I finished reading 2666 a few months ago, and your intuition is right-- you have to consider it as a whole. I am not going to spoil anything. Its a very satisfying read-- it got me through the worst part of my first trimester.

John B. said...

Camille,

Hey there, stranger! Glad you dropped by and left a note, and very glad to learn your pregnancy is going well.

What I like about the novel is that while reading it I have the feeling I know just as much as the characters do, when they know it. The early mentions of the women's disappearances attract my attention only because the summation on the cover mentions them, not because anything in the novel tugs on my sleeve to make me notice them.
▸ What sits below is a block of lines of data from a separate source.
(** C31: The endpoint table survives a restart of the host: reading back the
    table that rsc_update_ept_table wrote queues, in order, one pending remote
    endpoint per recorded local endpoint whose remote address is not 0 (an entry
    with the address 0 counts as empty), with local and remote address exchanged
    and the name cut to 31 characters, if there is memory for all of them, and a
    subsequence of these otherwise; recorded are the first 64 bound endpoints,
    and the update reports -ENOSPC exactly when there are more. *)
Theorem ept_table_roundtrip (t : fw_rsc_ept) (eps : list rpmsg_endpoint) (ok : nat -> bool) (pending : list remote_ept) :
  let peers := map peer_of (filter (fun e => ep_dest e <> 0) (take 64 (filter bound eps))) in
  exists t' restored,
    rsc_update_ept_table (Some t) eps =
      (if decide (length (filter bound eps) <= 64)%nat then 0 else - ENOSPC, Some t') /\
    handle_mica_rsc ok t' pending = Some (0, pending ++ restored) /\
    restored `sublist_of` peers /\ ((forall i, ok i = true) -> restored = peers).
Proof.
  unfold rsc_update_ept_table.
  change (RscEpt RSC_VENDOR_EPT_TABLE 0 (replicate MAX_NUM_OF_EPTS empty_ept)) with (table_of []).
  rewrite (fill_epts_spec eps []) by (cbn; lia). cbn [app].
  rewrite <- peers_of_infos, <- (firstn_map info_of).
  destruct (handle_table_of ok (take MAX_NUM_OF_EPTS (map info_of (filter bound eps))) pending)
    as (rs & E & Hrs); [rewrite length_take; lia|].
  eexists _, rs. split; [done|]. split; [exact E|exact Hrs].
Qed.

(** Restoring endpoints reads outside the table exactly when the endpoint
    count stored in it exceeds the 64 entries it has; the count is not checked. *)
Theorem handle_mica_rsc_bounds (ok : nat -> bool) (t : fw_rsc_ept) (pending : list remote_ept) :
  length (rs_endpoints t) = MAX_NUM_OF_EPTS -> 0 <= rs_num t < 2 ^ 32 ->
  handle_mica_rsc ok t pending = None <-> rs_type t = RSC_VENDOR_EPT_TABLE /\ 64 < rs_num t.
Proof.
  intros Hlen Hn. unfold handle_mica_rsc.
  assert (forall l1 l2 todo pending, rs_endpoints t = l1 ++ l2 ->
            restore_epts ok t (length l1) todo pending = None <-> (length l2 < todo)%nat) as Hr.
  { intros l1 l2. revert l1. induction l2 as [|e l2 IH]; intros l1 todo p Ht.
    - destruct todo; cbn [restore_epts length]; [split; [done|lia]|].
      rewrite lookup_ge_None_2 by (rewrite Ht, app_nil_r; lia). split; [lia|done].
    - destruct todo as [|todo]; cbn [restore_epts length]; [split; [done|lia]|].
      rewrite Ht, lookup_app_r, Nat.sub_diag by lia. cbn [lookup list_lookup].
      specialize (IH (l1 ++ [e])). rewrite length_app, Nat.add_1_r in IH.
      rewrite IH; [lia|]. by rewrite Ht, <- app_assoc. }
  destruct (Z.eqb_spec (rs_type t) RSC_VENDOR_EPT_TABLE).
  - specialize (Hr [] (rs_endpoints t) (Z.to_nat (rs_num t)) pending eq_refl). cbn [length] in Hr.
    rewrite fmap_None, Hr, Hlen. unfold MAX_NUM_OF_EPTS. naive_solver lia.
  - naive_solver.
Qed.

Lemma handle_mica_rsc_bounds_witness :
  handle_mica_rsc (fun _ => true) (RscEpt RSC_VENDOR_EPT_TABLE 65 (replicate 64 (EptInfo "rpmsg-tty" 1024 1025))) [] = None.
Proof. apply handle_mica_rsc_bounds; by vm_compute. Defined.

(** ** Announced endpoints are bound exactly once *)

Section registry_props.
Context {D : Type} (ept_of : D -> list rpmsg_endpoint).
Implicit Types (c : client D) (svc : mica_service D) (pending : list remote_ept).

(** What happens to a running client's registry; [ok]: there is memory for the service
    or the pending endpoint.  Other clients use the same list of pending endpoints. *)
Inductive reg_event :=
| EvRegister (ok : bool) (svc : mica_service D)
| EvAnnounce (ok : bool) (name : string) (dest : Z)
| EvUnregisterAll
| EvOtherRegister (other : client D) (ok : bool) (svc : mica_service D)
| EvOtherAnnounce (other : client D) (ok : bool) (name : string) (dest : Z).

(** [rg_lost]: announced while there was neither a service nor memory for them. *)
Record reg_state := RegState {
  rg_client : client D;
  rg_pending : list remote_ept;
  rg_log : bind_log;
  rg_lost : list remote_ept;
}.

Definition dropped_ept (ok : bool) c (name : string) (dest : Z) : list remote_ept :=
  match ns_search (cl_services c) name dest with
  | inl None => if ok then [] else [RemoteEpt name dest RPMSG_ADDR_ANY]
  | _ => []
  end.

Definition reg_step (s : reg_state) (e : reg_event) : reg_state :=
  match e with
  | EvRegister ok svc =>
      let '(_, c, pending, log) := mica_register_service ept_of ok (rg_client s) (rg_pending s) svc in
      RegState c pending (rg_log s ++ log) (rg_lost s)
  | EvAnnounce ok name dest =>
      let '(c, pending, log) := mica_ns_bind_cb ept_of ok (rg_client s) (rg_pending s) name dest in
      RegState c pending (rg_log s ++ log) (rg_lost s ++ dropped_ept ok (rg_client s) name dest)
  | EvUnregisterAll =>
      RegState (mica_unregister_all_services (rg_client s)) (rg_pending s) (rg_log s) (rg_lost s)
  | EvOtherRegister other ok svc =>
      RegState (rg_client s) (mica_register_service ept_of ok other (rg_pending s) svc).1.2 (rg_log s) (rg_lost s)
  | EvOtherAnnounce other ok name dest =>
      RegState (rg_client s) (mica_ns_bind_cb ept_of ok other (rg_pending s) name dest).1.2 (rg_log s) (rg_lost s)
  end.

Definition announced (e : reg_event) : list remote_ept :=
  match e with EvAnnounce _ name dest => [RemoteEpt name dest RPMSG_ADDR_ANY] | _ => [] end.
(** The client is the only one, and its endpoints' names fit. *)
Definition alone (e : reg_event) : Prop :=
  match e with
  | EvAnnounce _ name _ => (String.length name < RPMSG_NAME_SIZE)%nat
  | EvOtherRegister _ _ _ | EvOtherAnnounce _ _ _ _ => False
  | _ => True
  end.

Definition accepts svc (r : remote_ept) : Prop :=
  exists m, sv_ns_match svc = Some m /\ m (re_name r) (re_addr r) (re_dest r) = true.
Definition bindable svc : Prop := sv_ns_match svc <> None -> sv_ns_bind_cb svc <> None.

Record reg_inv (evs : list reg_event) (p0 : list remote_ept) (s : reg_state) : Prop := {
  ri_bindable : Forall bindable (cl_services (rg_client s));
  ri_services : forall svc, svc ∈ cl_services (rg_client s) -> EvRegister true svc ∈ evs;
  ri_waiting : forall svc r, svc ∈ cl_services (rg_client s) -> r ∈ rg_pending s -> ~ accepts svc r;
  ri_once : p0 ++ (evs ≫= announced) ≡ₚ rg_pending s ++ (rg_log s).*2 ++ rg_lost s;
  ri_bound : forall n r, (n, r) ∈ rg_log s -> exists svc, EvRegister true svc ∈ evs /\ sv_name svc = n /\ accepts svc r;
  ri_lost : forall r, r ∈ rg_lost s -> exists n d, EvAnnounce false n d ∈ evs /\ r = RemoteEpt n d RPMSG_ADDR_ANY;
}.

Lemma apply_cb_services f c : cl_services (apply_cb f c) = cl_services c.
Proof. by destruct f. Qed.

Lemma bind_pending_spec svc m b pending c :
  let '(c', rest, log) := bind_pending ept_of svc m b pending c in
  cl_services c' = cl_services c /\
  rest = filter (fun r => m (re_name r) (re_addr r) (re_dest r) = false) pending /\
  log = pair (sv_name svc) <$> filter (fun r => m (re_name r) (re_addr r) (re_dest r) = true) pending.
Proof.
  revert c. induction pending as [|r pending IH]; intros c; cbn [bind_pending]; [done|].
  rewrite !filter_cons. destruct (m _ _ _) eqn:E.
  - specialize (IH (bind_service ept_of c b (re_name r) (re_addr r) (re_dest r))).
    destruct (bind_pending _ _ _ _ _ _) as [[c' rest] log]. destruct IH as (Hs & -> & ->). done.
  - specialize (IH c). destruct (bind_pending _ _ _ _ _ _) as [[c' rest] log].
    destruct IH as (? & -> & ->). done.
Qed.

Lemma filter_bool_perm {A} (f : A -> bool) l :
  l ≡ₚ filter (fun x => f x = false) l ++ filter (fun x => f x = true) l.
Proof.
  induction l as [|x l IH]; [done|]. destruct (f x) eqn:E.
  - rewrite filter_cons_False, filter_cons_True by (done || by rewrite E).
    rewrite <- Permutation_middle. by f_equiv.
  - rewrite filter_cons_True, filter_cons_False by (done || by rewrite E).
    cbn [app]. by f_equiv.
Qed.

Lemma ns_search_bindable l name dest :
  Forall bindable l ->
  match ns_search l name dest with
  | inl (Some (svc, b)) => svc ∈ l /\ accepts svc (RemoteEpt name dest RPMSG_ADDR_ANY)
  | inl None => forall svc, svc ∈ l -> ~ accepts svc (RemoteEpt name dest RPMSG_ADDR_ANY)
  | inr _ => False
  end.
Proof.
  induction 1 as [|svc l Hb _ IH]; cbn [ns_search]; [set_solver|].
  destruct (sv_ns_match svc) as [m|] eqn:Hm.
  - destruct (sv_ns_bind_cb svc) as [b|] eqn:Hbind; [|by apply Hb; rewrite ?Hm].
    destruct (m _ _ _) eqn:E.
    + split; [set_solver|]. by exists m.
    + destruct (ns_search l name dest) as [[[svc' b']|]|]; [set_solver| |done].
      intros svc' [->|?]%elem_of_cons (m' & Hm' & HE); [|by apply (IH svc'); eauto; exists m'].
      cbn in HE. congruence.
  - destruct (ns_search l name dest) as [[[svc' b']|]|]; [set_solver| |done].
    intros svc' [->|?]%elem_of_cons (m' & Hm' & HE); [congruence|]. apply (IH svc'); [done|by exists m'].
Qed.

Lemma bind_service_services c b name addr dest :
  cl_services (bind_service ept_of c b name addr dest) = cl_services c.
Proof. done. Qed.

Lemma remove_services_services l c : cl_services (remove_services l c) = [].
Proof. revert c. induction l as [|svc l IH]; intros c; cbn [remove_services]; [done|apply IH]. Qed.

Lemma announced_snoc (evs : list reg_event) e :
  (evs ++ [e]) ≫= announced = (evs ≫= announced) ++ announced e.
Proof. rewrite bind_app. cbn. by rewrite app_nil_r. Qed.

(** More events and the same registry. *)
Lemma reg_inv_weaken evs p0 s e :
  reg_inv evs p0 s -> announced e = [] -> reg_inv (evs ++ [e]) p0 s.
Proof.
  intros [H1 H2 H3 H4 H5 H6] He. split; try done.
  - intros svc Hs. apply elem_of_app. eauto.
  - by rewrite announced_snoc, He, app_nil_r.
  - intros n r Hr. destruct (H5 n r Hr) as (svc & ? & ?). exists svc. split; [apply elem_of_app; eauto|done].
  - intros r Hr. destruct (H6 r Hr) as (n & d & ? & ?). exists n, d. split; [apply elem_of_app; eauto|done].
Qed.

Lemma reg_inv_register evs p0 s ok svc :
  reg_inv evs p0 s -> reg_inv (evs ++ [EvRegister ok svc]) p0 (reg_step s (EvRegister ok svc)).
Proof.
  intros Hinv. destruct s as [c pending log lost]. cbn [reg_step rg_client rg_pending rg_log rg_lost].
  unfold mica_register_service.
  apply (reg_inv_weaken _ _ _ (EvRegister ok svc)) in Hinv; [|done]. destruct Hinv as [H1 H2 H3 H4 H5 H6].
  cbn [rg_client rg_pending rg_log rg_lost] in *.
  destruct (cl_running c); cbn [negb]; [|by split; rewrite ?app_nil_r].
  destruct ok; cbn [negb]; [|by split; rewrite ?app_nil_r].
  assert (EvRegister true svc ∈ evs ++ [EvRegister true svc]) as Hev by set_solver.
  destruct (sv_ns_match svc) as [m|] eqn:Hm; [|].
  2:{ split; cbn [rg_client rg_pending rg_log rg_lost cl_services with_services];
        rewrite ?app_nil_r, ?apply_cb_services; try done.
      - apply Forall_app. split; [done|]. constructor; [|done]. by intros ?.
      - set_solver.
      - intros svc' r [Hs| ->%list_elem_of_singleton]%elem_of_app Hr; [eauto|].
        intros (m & ? & _). congruence. }
  destruct (sv_ns_bind_cb svc) as [b|] eqn:Hb.
  2:{ split; cbn [rg_client rg_pending rg_log rg_lost]; rewrite ?app_nil_r, ?apply_cb_services; done. }
  pose proof (bind_pending_spec svc m b pending (apply_cb (sv_init svc) c)) as Hp.
  destruct (bind_pending _ _ _ _ _ _) as [[c' rest] log']. destruct Hp as (Hs & -> & ->).
  rewrite apply_cb_services in Hs.
  split; cbn [rg_client rg_pending rg_log rg_lost cl_services with_services]; rewrite ?Hs; try done.
  - apply Forall_app. split; [done|]. constructor; [|done]. intros _. congruence.
  - set_solver.
  - intros svc' r [Hs'| ->%list_elem_of_singleton]%elem_of_app [HE Hr]%list_elem_of_filter; [eauto|].
    intros (m' & ? & ?). congruence.
  - rewrite fmap_app, <- list_fmap_compose, list_fmap_id.
    rewrite (Permutation_app_comm (log.*2)), <- app_assoc, (app_assoc (filter _ pending)).
    rewrite H4. f_equiv. apply (filter_bool_perm (fun r => m (re_name r) (re_addr r) (re_dest r))).
  - intros n r [Hr|Hr]%elem_of_app; [eauto|].
    apply list_elem_of_fmap in Hr as (r' & [= -> ->] & [HE Hr]%list_elem_of_filter).
    exists svc. split_and!; [done|done|]. by exists m.
Qed.
(** Where a field of a structure that starts at [off] lies. *)
Lemma field_from_spec s f off :
  wf_struct s = true -> f ∈ s.*1 ->
  let '(o, t) := field_from off s f in
  (f, t) ∈ s /\ (off <= o)%nat /\ (o mod calign t = 0)%nat /\ (o + csize t <= end_from off s)%nat.
Proof.
  revert off. induction s as [|[g t] s IH]; intros off Hwf Hf; [set_solver|].
  apply wf_struct_cons in Hwf as (Hg & Ha & Hwf). cbn [field_from end_from].
  destruct (round_up_spec off (calign t) Ha) as [Hle Hmod].
  destruct (String.eqb_spec f g) as [->|Hne].
  - split_and!; [left|done|done|].
    clear -Hwf. generalize (round_up off (calign t) + csize t)%nat. intros o.
    revert o. induction s as [|[h u] s IH]; intros o; [done|]. cbn [end_from].
    apply wf_struct_cons in Hwf as (_ & Hu & Hwf).
    destruct (round_up_spec o (calign u) Hu) as [? _]. etransitivity; [|by apply IH]. lia.
  - assert (f ∈ s.*1) as Hf' by set_solver.
    pose proof (IH (round_up off (calign t) + csize t)%nat Hwf Hf') as H.
    destruct (field_from _ s f) as [o u]. destruct H as (Hin & Ho & Hm & He).
    split_and!; [by right|lia|done|done].
Qed.

(** Two fields do not overlap. *)
Lemma fields_disjoint s f g off :
  wf_struct s = true -> f ∈ s.*1 -> g ∈ s.*1 -> f <> g ->
  let '(o, t) := field_from off s f in
  let '(p, u) := field_from off s g in
  (o + csize t <= p \/ p + csize u <= o)%nat.
Proof.
  revert off. induction s as [|[h t] s IH]; intros off Hwf Hf Hg Hne; [set_solver|].
  pose proof (wf_struct_cons _ _ _ Hwf) as (_ & _ & Hwf'). cbn [field_from].
  destruct (String.eqb_spec f h) as [->|Hfh], (String.eqb_spec g h) as [->|Hgh]; [done|..].
  - pose proof (field_from_spec s g (round_up off (calign t) + csize t) Hwf' ltac:(set_solver)) as H.
    destruct (field_from _ s g). left. apply H.
  - pose proof (field_from_spec s f (round_up off (calign t) + csize t) Hwf' ltac:(set_solver)) as H.
    destruct (field_from _ s f). right. apply H.
  - apply IH; [done|set_solver..].
Qed.

Lemma field_in_struct s f :
  wf_struct s = true -> f ∈ s.*1 ->
  (foff s f mod calign (ftype s f) = 0 /\ foff s f + fsize s f <= sizeof s)%nat.
Proof.
  intros Hwf Hf. pose proof (field_from_spec s f 0 Hwf Hf) as H.
  unfold fsize, foff, ftype. destruct (field_from 0 s f) as [o t]. destruct H as (_ & _ & Hm & He).
  split; [done|]. etransitivity; [exact He|]. apply round_up_spec.
  clear. induction s; cbn; lia.
Qed.

Lemma fields_apart s f g :
  wf_struct s = true -> f ∈ s.*1 -> g ∈ s.*1 -> f <> g ->
  (foff s f + fsize s f <= foff s g \/ foff s g + fsize s g <= foff s f)%nat.
Proof.
  intros Hwf Hf Hg Hne. pose proof (fields_disjoint s f g 0 Hwf Hf Hg Hne) as H.
  unfold fsize, foff, ftype. by destruct (field_from 0 s f), (field_from 0 s g).
Qed.
End layout.

(** ** Fields as variables *)

(** A copy does not change what lies elsewhere. *)
Lemma memread_memwrite_apart (o n off : nat) (src l : list Z) :
  (o + n <= off \/ off + length src <= o)%nat -> (off + length src <= length l)%nat ->
  memread o n (memwrite off src l) = memread o n l.
Proof.
  intros [H|H] Hl; [by apply memread_memwrite_before|].
  apply list_eq. intros i. destruct (decide (i < n)%nat) as [Hi|Hi].
  - rewrite !lookup_memread, lookup_memwrite, decide_False by lia. done.
  - unfold memread. by rewrite !lookup_take_ge by lia.
Qed.

(** The value a field of type [t] holds after [v] was stored in it. *)
Definition cast (t : ctype) (v : Z) : Z :=
  match t with
  | Short => i16 v
  | Int => i32 v
  | Long => i64 v
  | t => wrapu (8 * Z.of_nat (csize t)) v
  end.

(** Range of the values of a field. *)
Definition in_range (t : ctype) (v : Z) : Prop :=
  match t with
  | Short | Int | Long =>
      - 2 ^ (8 * Z.of_nat (csize t) - 1) <= v < 2 ^ (8 * Z.of_nat (csize t) - 1)
  | t => 0 <= v < 2 ^ (8 * Z.of_nat (csize t))
  end.

Lemma wraps_bounds w x : 0 < w -> - 2 ^ (w - 1) <= wraps w x < 2 ^ (w - 1).
Proof.
  intros Hw. unfold wraps. pose proof (Z.mod_pos_bound (x + 2 ^ (w - 1)) (2 ^ w) ltac:(lia)).
  assert (2 ^ w = 2 * 2 ^ (w - 1)) by (rewrite <- Z.pow_succ_r by lia; f_equal; lia). lia.
Qed.

Lemma cast_in_range t v : in_range t (cast t v).
Proof. destruct t; cbn; try (by apply wraps_bounds); apply wrapu_range; lia. Qed.

Lemma cast_small t v : in_range t v -> cast t v = v.
Proof. destruct t; cbn [in_range cast]; intros; try (by apply wraps_small); by apply wrapu_small. Qed.

Lemma le_val_wrapu n z : le_val (le_bytes n z) = wrapu (8 * Z.of_nat n) z.
Proof. rewrite le_val_bytes. unfold wrapu. by rewrite Z.pow_mul_r by lia. Qed.

Lemma cast_le_val t v : cast t (le_val (le_bytes (csize t) v)) = cast t v.
Proof.
  rewrite le_val_wrapu. destruct t; cbn [cast csize]; try (by rewrite wrapu_idem by lia).
  - by rewrite (wraps_wrapu 16).
  - by rewrite (wraps_wrapu 32).
  - by rewrite (wraps_wrapu 64).
Qed.
Definition rpmsg_handle_ftell : handler := fun data inst priv =>
  with_req_priv data inst priv (fun req =>
    let q := rpc_ftello_req_t in
    ret <- libc_long "ftello" [F (handle2file (get req q "fhandle"))];;
    reply_with FTELL_ID rpc_ftello_resp_t (zeroed rpc_ftello_resp_t) "ret" ret (get req q "trace_id")).

Definition rpmsg_handle_rename : handler := fun data inst priv =>
  with_req_priv data inst priv (fun req =>
    let q := rpc_rename_req_t in
    ret <- libc_int "rename" [M (from req q "old"); M (from req q "new")];;
    reply_with RENAME_ID rpc_common_resp_t (zeroed rpc_common_resp_t) "ret" ret (get req q "trace_id")).

Definition rpmsg_handle_remove : handler := fun data inst priv =>
  with_req_priv data inst priv (fun req =>
    let q := rpc_remove_req_t in
    ret <- libc_int "remove" [M (from req q "path")];;
    reply_with REMOVE_ID rpc_common_resp_t (zeroed rpc_common_resp_t) "ret" ret (get req q "trace_id")).

Definition rpmsg_handle_mkstemp : handler := fun data inst priv =>
  with_req_priv data inst priv (fun req =>
    let q := rpc_mkstemp_req_t in
    ret <- libc_int "mkstemp" [M (from req q "tmp")];;
    reply_with MKSTMP_ID rpc_common_resp_t (zeroed rpc_common_resp_t) "ret" ret (get req q "trace_id")).

Definition rpmsg_handle_fflush : handler := fun data inst priv =>
  with_req data inst (fun req =>
    let q := rpc_fflush_req_t in
    ret <- libc_int "fflush" [F (handle2file (get req q "fhandle"))];;
    reply_with FFLUSH_ID rpc_fflush_resp_t stk "ret" ret (get req q "trace_id")).

Definition rpmsg_handle_getwc : handler := fun data inst priv =>
  with_req data inst (fun req =>
    let q := rpc_getwc_req_t in
    ret <- libc_uint "getwc" [F (handle2file (get req q "fhandle"))];;
    reply_with GETWC_ID rpc_getwc_resp_t stk "ret" ret (get req q "trace_id")).
Lemma create_rpmsg_device_pwp (c : client) s :
  mc_rdev c = false ->
  pwp (create_rpmsg_device p2v v2p vring_size c)
    (fun r s' => s' = s /\ mc_rdev r.2 = (r.1 =? 0) /\ mc_debug r.2 = mc_debug c) s.
Proof.
  intros Hc. unfold create_rpmsg_device. cbn [bind call wp phases]. intros m.
  case_match; [by cbn; rewrite Hc|].
  apply wp_bind. eapply wp_mono; [apply setup_vdev_pwp|]. intros [ret c'] s' [-> (Hr & _ & Hd)].
  cbn [snd] in *. destruct (ret =? 0) eqn:E1; cbn [negb bind call wp phases fst snd].
  2:{ intros _. by rewrite Hr, Hc, E1. }
  intros v. destruct (l_ret v =? 0); cbn [negb bind call wp phases fst snd].
  { intros _. by rewrite Hr, Hc. }
  intros i. destruct (l_ret i =? 0) eqn:E2; cbn [negb bind call wp phases fst snd].
  - by rewrite E2.
  - intros _ _. by rewrite Hr, Hc, E2.
Qed.

Lemma create_rbuf_device_pwp (c : client) s :
  pwp (create_rbuf_device p2v v2p ring_at c) (fun r s' => s' = s /\ mc_rdev r.2 = mc_rdev c) s.
Proof.
  unfold create_rbuf_device. cbn [bind call wp phases]. intros m. case_match; [done|].
  pose proof (setup_rbuf_dev_owner p2v v2p ring_at (with_rbuf c (l_ret m) rbuf_device_null)) as (Hr & _ & _).
  destruct (setup_rbuf_dev _ _ _ _) as [ret c']. case_match; cbn; [by intros _|done].
Qed.

Lemma mica_start_pwp (c : client) :
  mc_rdev c = false ->
  pwp (mica_start p2v v2p vring_size ring_at c)
    (fun r s => (mc_debug c = false -> mc_rdev r.2 = (r.1 =? 0)) /\
                (mc_rdev r.2 = true \/ r.1 = 0 -> booted s)) [].
Proof.
  intros Hc. unfold mica_start, start_client, rproc_call. apply wp_bind.
  eapply wp_mono; [apply load_client_image_pwp|]. intros [ret c1] s (Hs & Hr1 & Hd1).
  cbn [fst snd] in *. destruct (ret =? 0) eqn:E1; cbn [negb].
  2:{ cbn. rewrite Hr1, Hc, E1. bool_to_Prop. by split; [|intros []]. }
  apply Z.eqb_eq in E1. specialize (Hs E1). cbn [bind call wp phases fst snd]. intros st.
  destruct (l_ret st =? 0) eqn:E2; cbn [negb].
  2:{ cbn. rewrite Hr1, Hc, E2. bool_to_Prop. by split; [|intros []]. }
  assert (booted (Started :: s)) as Hb by (destruct Hs as [->| ->]; [by left|by right]).
  apply wp_bind. eapply wp_mono; [apply create_rpmsg_device_pwp; cbn; by rewrite Hr1|].
  intros [ret2 c2] s' (-> & Hr2 & Hd2). cbn [fst snd with_rproc mc_debug] in *.
  rewrite Hd2, Hd1. destruct (mc_debug c); [|by cbn].
  eapply wp_mono; [apply create_rbuf_device_pwp|]. by intros [ret3 c3] s' [-> _].
Qed.
End boot.

(** C36: A started client OS went through the boot sequence in order: mica_start
    returns 0, or leaves an rpmsg device, only after remoteproc_config succeeded,
    then the image was loaded and has a resource table, unless a running client
    was taken over, and then remoteproc_start succeeded.  Without the debug option
    it returns 0 if and only if the rpmsg device exists. *)
Theorem mica_start_boots {IO} (p2v : IO -> Z -> option Z) (v2p : IO -> Z -> Z)
    (vring_size : Z -> Z -> Z) (ring_at : Z -> Z -> ring_buffer) (o : oracle lcall lans) (c : mclient IO) :
  mc_rdev c = false ->
  let p := mica_start p2v v2p vring_size ring_at c in
  let '(ret, c') := result o p in
  (mc_debug c = false -> mc_rdev c' = (ret =? 0)) /\
  (mc_rdev c' = true \/ ret = 0 -> booted (observe phases [] (trace o p))).
Proof.
  intros Hc p. pose proof (wp_result_trace phases o p _ [] (mica_start_pwp p2v v2p vring_size ring_at c Hc)) as H.
  by destruct (result o p).
Qed.

Lemma mica_start_boots_witness :
  let '(ret, c') := result good_oracle (start_example (client_example false rsc_example)) in
  ret = 0 /\ mc_rdev c' = true.
Proof.
  assert ((result good_oracle (start_example (client_example false rsc_example))).1 = 0) as E by (by vm_compute).
  pose proof (mica_start_boots p2v_example v2p_example (fun num _ => num * 16) ring_at_example
    good_oracle (client_example false rsc_example) eq_refl) as H. cbv zeta in H.
  destruct (result _ _) as [ret c']. cbn [fst] in E. subst ret. destruct H as [H _]. split; [done|by apply H].
Defined.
Other stuff actually seems more important, in fact.

Its control is really remarkable.

R. Sherman said...

Mmmmmmmm. Basketball. Mizzou-OU in Norman, today. I love it that the Tigers are safely under the radar; a perfect place to be going into the tournament.

(It's too early for me to engage in profound literary thoughts, BTW. I need a couple more cups of coffee.)

Cheers.

John B. said...

Randall,
I saw your Tigers beat a good Kansas State team last week--I was very impressed. (Full disclosure: I've seen all the Big XII teams except for Baylor and Colorado.) My deep thinking about the conference consists chiefly of the following: "Wow--even the worse teams are pretty good." KU, it pains me to say, seems to be the best team overall, though they can be flat sometimes; my Longhorns' inability to shoot free throws consistently will hurt them in the inevitable close games to come. Etc., etc. I've seen some good basketball in the Big XII; it promises to be a good season.